### What you need to do
Return each entry exactly, so that nothing in the data differs from the original.

Collection entries
BEGIN
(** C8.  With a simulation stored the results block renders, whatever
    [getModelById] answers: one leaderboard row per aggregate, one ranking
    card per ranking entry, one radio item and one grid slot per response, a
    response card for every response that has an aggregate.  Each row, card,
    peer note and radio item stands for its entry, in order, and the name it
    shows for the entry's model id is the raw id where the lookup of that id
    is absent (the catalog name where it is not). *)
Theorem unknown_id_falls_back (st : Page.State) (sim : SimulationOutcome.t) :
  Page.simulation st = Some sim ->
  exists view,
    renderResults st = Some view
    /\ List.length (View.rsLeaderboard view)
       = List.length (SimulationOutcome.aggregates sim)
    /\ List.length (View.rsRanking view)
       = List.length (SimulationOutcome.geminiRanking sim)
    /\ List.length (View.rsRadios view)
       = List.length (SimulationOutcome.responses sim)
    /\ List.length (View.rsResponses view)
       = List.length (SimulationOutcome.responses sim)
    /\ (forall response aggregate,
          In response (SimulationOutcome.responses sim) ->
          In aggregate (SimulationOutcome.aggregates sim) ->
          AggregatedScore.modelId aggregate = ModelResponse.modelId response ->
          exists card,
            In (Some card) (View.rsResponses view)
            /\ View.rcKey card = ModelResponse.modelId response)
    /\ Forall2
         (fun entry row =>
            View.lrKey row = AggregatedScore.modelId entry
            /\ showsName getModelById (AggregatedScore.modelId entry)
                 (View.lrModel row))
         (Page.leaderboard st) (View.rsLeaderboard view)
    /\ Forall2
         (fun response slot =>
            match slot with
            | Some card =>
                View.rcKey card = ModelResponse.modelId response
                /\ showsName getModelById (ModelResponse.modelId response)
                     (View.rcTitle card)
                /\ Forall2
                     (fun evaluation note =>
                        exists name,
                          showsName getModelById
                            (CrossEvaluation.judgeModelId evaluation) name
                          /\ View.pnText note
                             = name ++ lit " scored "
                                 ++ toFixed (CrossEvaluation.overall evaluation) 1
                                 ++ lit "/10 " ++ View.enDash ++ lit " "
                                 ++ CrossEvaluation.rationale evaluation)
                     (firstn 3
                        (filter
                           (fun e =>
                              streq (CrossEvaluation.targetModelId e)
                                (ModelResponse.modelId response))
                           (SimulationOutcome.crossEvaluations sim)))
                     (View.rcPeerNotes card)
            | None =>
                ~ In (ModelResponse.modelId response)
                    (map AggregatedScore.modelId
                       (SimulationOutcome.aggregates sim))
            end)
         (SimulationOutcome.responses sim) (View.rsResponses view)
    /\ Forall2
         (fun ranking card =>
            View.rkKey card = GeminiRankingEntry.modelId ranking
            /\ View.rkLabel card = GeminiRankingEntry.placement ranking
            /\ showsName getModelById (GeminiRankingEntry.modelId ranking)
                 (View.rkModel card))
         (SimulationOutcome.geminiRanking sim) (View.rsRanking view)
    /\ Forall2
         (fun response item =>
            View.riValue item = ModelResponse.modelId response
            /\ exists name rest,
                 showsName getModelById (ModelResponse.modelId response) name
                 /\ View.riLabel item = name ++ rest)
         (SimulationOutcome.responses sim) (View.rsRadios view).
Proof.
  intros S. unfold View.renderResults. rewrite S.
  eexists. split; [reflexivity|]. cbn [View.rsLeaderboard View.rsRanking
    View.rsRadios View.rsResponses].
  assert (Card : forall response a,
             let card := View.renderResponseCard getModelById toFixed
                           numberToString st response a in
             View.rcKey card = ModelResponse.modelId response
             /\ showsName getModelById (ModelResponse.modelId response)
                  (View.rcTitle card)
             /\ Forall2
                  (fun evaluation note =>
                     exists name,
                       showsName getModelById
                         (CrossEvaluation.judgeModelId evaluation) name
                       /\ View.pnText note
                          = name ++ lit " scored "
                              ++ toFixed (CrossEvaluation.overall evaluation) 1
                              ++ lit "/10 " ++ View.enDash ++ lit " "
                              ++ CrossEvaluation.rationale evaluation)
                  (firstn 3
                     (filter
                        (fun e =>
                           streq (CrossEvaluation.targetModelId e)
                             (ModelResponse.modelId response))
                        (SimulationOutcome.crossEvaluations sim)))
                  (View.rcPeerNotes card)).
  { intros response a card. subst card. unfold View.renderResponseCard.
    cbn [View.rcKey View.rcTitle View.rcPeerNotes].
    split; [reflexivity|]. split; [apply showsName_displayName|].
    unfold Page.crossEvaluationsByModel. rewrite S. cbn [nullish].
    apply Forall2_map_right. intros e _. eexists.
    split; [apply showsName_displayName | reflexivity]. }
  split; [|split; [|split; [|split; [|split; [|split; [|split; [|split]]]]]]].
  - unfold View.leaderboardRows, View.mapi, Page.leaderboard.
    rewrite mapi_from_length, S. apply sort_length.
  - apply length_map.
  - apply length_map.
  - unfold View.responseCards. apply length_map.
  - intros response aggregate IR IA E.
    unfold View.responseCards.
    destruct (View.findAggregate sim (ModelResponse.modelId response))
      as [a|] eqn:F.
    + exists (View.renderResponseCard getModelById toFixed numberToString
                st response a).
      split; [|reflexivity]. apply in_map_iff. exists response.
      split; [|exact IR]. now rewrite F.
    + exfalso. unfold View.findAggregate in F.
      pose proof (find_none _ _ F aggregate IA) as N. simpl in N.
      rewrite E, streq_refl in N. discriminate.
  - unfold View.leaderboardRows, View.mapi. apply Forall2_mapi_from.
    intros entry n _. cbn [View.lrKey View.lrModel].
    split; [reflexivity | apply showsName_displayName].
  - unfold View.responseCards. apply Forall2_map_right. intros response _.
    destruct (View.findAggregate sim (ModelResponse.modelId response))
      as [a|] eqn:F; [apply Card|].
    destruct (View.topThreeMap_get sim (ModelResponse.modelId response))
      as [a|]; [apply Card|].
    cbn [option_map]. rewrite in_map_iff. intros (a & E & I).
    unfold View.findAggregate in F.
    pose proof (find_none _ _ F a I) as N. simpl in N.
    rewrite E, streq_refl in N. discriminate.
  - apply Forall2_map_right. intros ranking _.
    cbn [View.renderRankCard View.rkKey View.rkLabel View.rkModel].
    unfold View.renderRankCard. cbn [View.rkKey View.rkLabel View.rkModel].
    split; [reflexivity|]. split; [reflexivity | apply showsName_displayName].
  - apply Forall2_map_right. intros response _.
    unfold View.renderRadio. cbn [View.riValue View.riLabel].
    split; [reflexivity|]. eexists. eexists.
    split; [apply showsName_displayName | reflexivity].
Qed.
END
### Task response
(** C8.  With a simulation stored the results block renders, whatever
    [getModelById] answers: one leaderboard row per aggregate, one ranking
    card per ranking entry, one radio item and one grid slot per response, a
    response card for every response that has an aggregate.  Each row, card,
    peer note and radio item stands for its entry, in order, and the name it
    shows for the entry's model id is the raw id where the lookup of that id
    is absent (the catalog name where it is not). *)
Theorem unknown_id_falls_back (st : Page.State) (sim : SimulationOutcome.t) :
  Page.simulation st = Some sim ->
  exists view,
    renderResults st = Some view
    /\ List.length (View.rsLeaderboard view)
       = List.length (SimulationOutcome.aggregates sim)
    /\ List.length (View.rsRanking view)
       = List.length (SimulationOutcome.geminiRanking sim)
    /\ List.length (View.rsRadios view)
       = List.length (SimulationOutcome.responses sim)
    /\ List.length (View.rsResponses view)
       = List.length (SimulationOutcome.responses sim)
    /\ (forall response aggregate,
          In response (SimulationOutcome.responses sim) ->
          In aggregate (SimulationOutcome.aggregates sim) ->
          AggregatedScore.modelId aggregate = ModelResponse.modelId response ->
          exists card,
            In (Some card) (View.rsResponses view)
            /\ View.rcKey card = ModelResponse.modelId response)
    /\ Forall2
         (fun entry row =>
            View.lrKey row = AggregatedScore.modelId entry
            /\ showsName getModelById (AggregatedScore.modelId entry)
                 (View.lrModel row))
         (Page.leaderboard st) (View.rsLeaderboard view)
    /\ Forall2
         (fun response slot =>
            match slot with
            | Some card =>
                View.rcKey card = ModelResponse.modelId response
                /\ showsName getModelById (ModelResponse.modelId response)
                     (View.rcTitle card)
                /\ Forall2
                     (fun evaluation note =>
                        exists name,
                          showsName getModelById
                            (CrossEvaluation.judgeModelId evaluation) name
                          /\ View.pnText note
                             = name ++ lit " scored "
                                 ++ toFixed (CrossEvaluation.overall evaluation) 1
                                 ++ lit "/10 " ++ View.enDash ++ lit " "
                                 ++ CrossEvaluation.rationale evaluation)
                     (firstn 3
                        (filter
                           (fun e =>
                              streq (CrossEvaluation.targetModelId e)
                                (ModelResponse.modelId response))
                           (SimulationOutcome.crossEvaluations sim)))
                     (View.rcPeerNotes card)
            | None =>
                ~ In (ModelResponse.modelId response)
                    (map AggregatedScore.modelId
                       (SimulationOutcome.aggregates sim))
            end)
         (SimulationOutcome.responses sim) (View.rsResponses view)
    /\ Forall2
         (fun ranking card =>
            View.rkKey card = GeminiRankingEntry.modelId ranking
            /\ View.rkLabel card = GeminiRankingEntry.placement ranking
            /\ showsName getModelById (GeminiRankingEntry.modelId ranking)
                 (View.rkModel card))
         (SimulationOutcome.geminiRanking sim) (View.rsRanking view)
    /\ Forall2
         (fun response item =>
            View.riValue item = ModelResponse.modelId response
            /\ exists name rest,
                 showsName getModelById (ModelResponse.modelId response) name
                 /\ View.riLabel item = name ++ rest)
         (SimulationOutcome.responses sim) (View.rsRadios view).
Proof.
  intros S. unfold View.renderResults. rewrite S.
  eexists. split; [reflexivity|]. cbn [View.rsLeaderboard View.rsRanking
    View.rsRadios View.rsResponses].
  assert (Card : forall response a,
             let card := View.renderResponseCard getModelById toFixed
                           numberToString st response a in
             View.rcKey card = ModelResponse.modelId response
             /\ showsName getModelById (ModelResponse.modelId response)
                  (View.rcTitle card)
             /\ Forall2
                  (fun evaluation note =>
                     exists name,
                       showsName getModelById
                         (CrossEvaluation.judgeModelId evaluation) name
                       /\ View.pnText note
                          = name ++ lit " scored "
                              ++ toFixed (CrossEvaluation.overall evaluation) 1
                              ++ lit "/10 " ++ View.enDash ++ lit " "
                              ++ CrossEvaluation.rationale evaluation)
                  (firstn 3
                     (filter
                        (fun e =>
                           streq (CrossEvaluation.targetModelId e)
                             (ModelResponse.modelId response))
                        (SimulationOutcome.crossEvaluations sim)))
                  (View.rcPeerNotes card)).
  { intros response a card. subst card. unfold View.renderResponseCard.
    cbn [View.rcKey View.rcTitle View.rcPeerNotes].
    split; [reflexivity|]. split; [apply showsName_displayName|].
    unfold Page.crossEvaluationsByModel. rewrite S. cbn [nullish].
    apply Forall2_map_right. intros e _. eexists.
    split; [apply showsName_displayName | reflexivity]. }
  split; [|split; [|split; [|split; [|split; [|split; [|split; [|split]]]]]]].
  - unfold View.leaderboardRows, View.mapi, Page.leaderboard.
    rewrite mapi_from_length, S. apply sort_length.
  - apply length_map.
  - apply length_map.
  - unfold View.responseCards. apply length_map.
  - intros response aggregate IR IA E.
    unfold View.responseCards.
    destruct (View.findAggregate sim (ModelResponse.modelId response))
      as [a|] eqn:F.
    + exists (View.renderResponseCard getModelById toFixed numberToString
                st response a).
      split; [|reflexivity]. apply in_map_iff. exists response.
      split; [|exact IR]. now rewrite F.
    + exfalso. unfold View.findAggregate in F.
      pose proof (find_none _ _ F aggregate IA) as N. simpl in N.
      rewrite E, streq_refl in N. discriminate.
  - unfold View.leaderboardRows, View.mapi. apply Forall2_mapi_from.
    intros entry n _. cbn [View.lrKey View.lrModel].
    split; [reflexivity | apply showsName_displayName].
  - unfold View.responseCards. apply Forall2_map_right. intros response _.
    destruct (View.findAggregate sim (ModelResponse.modelId response))
      as [a|] eqn:F; [apply Card|].
    destruct (View.topThreeMap_get sim (ModelResponse.modelId response))
      as [a|]; [apply Card|].
    cbn [option_map]. rewrite in_map_iff. intros (a & E & I).
    unfold View.findAggregate in F.
    pose proof (find_none _ _ F a I) as N. simpl in N.
    rewrite E, streq_refl in N. discriminate.
  - apply Forall2_map_right. intros ranking _.
    cbn [View.renderRankCard View.rkKey View.rkLabel View.rkModel].
    unfold View.renderRankCard. cbn [View.rkKey View.rkLabel View.rkModel].
    split; [reflexivity|]. split; [reflexivity | apply showsName_displayName].
  - apply Forall2_map_right. intros response _.
    unfold View.renderRadio. cbn [View.riValue View.riLabel].
    split; [reflexivity|]. eexists. eexists.
    split; [apply showsName_displayName | reflexivity].
Qed.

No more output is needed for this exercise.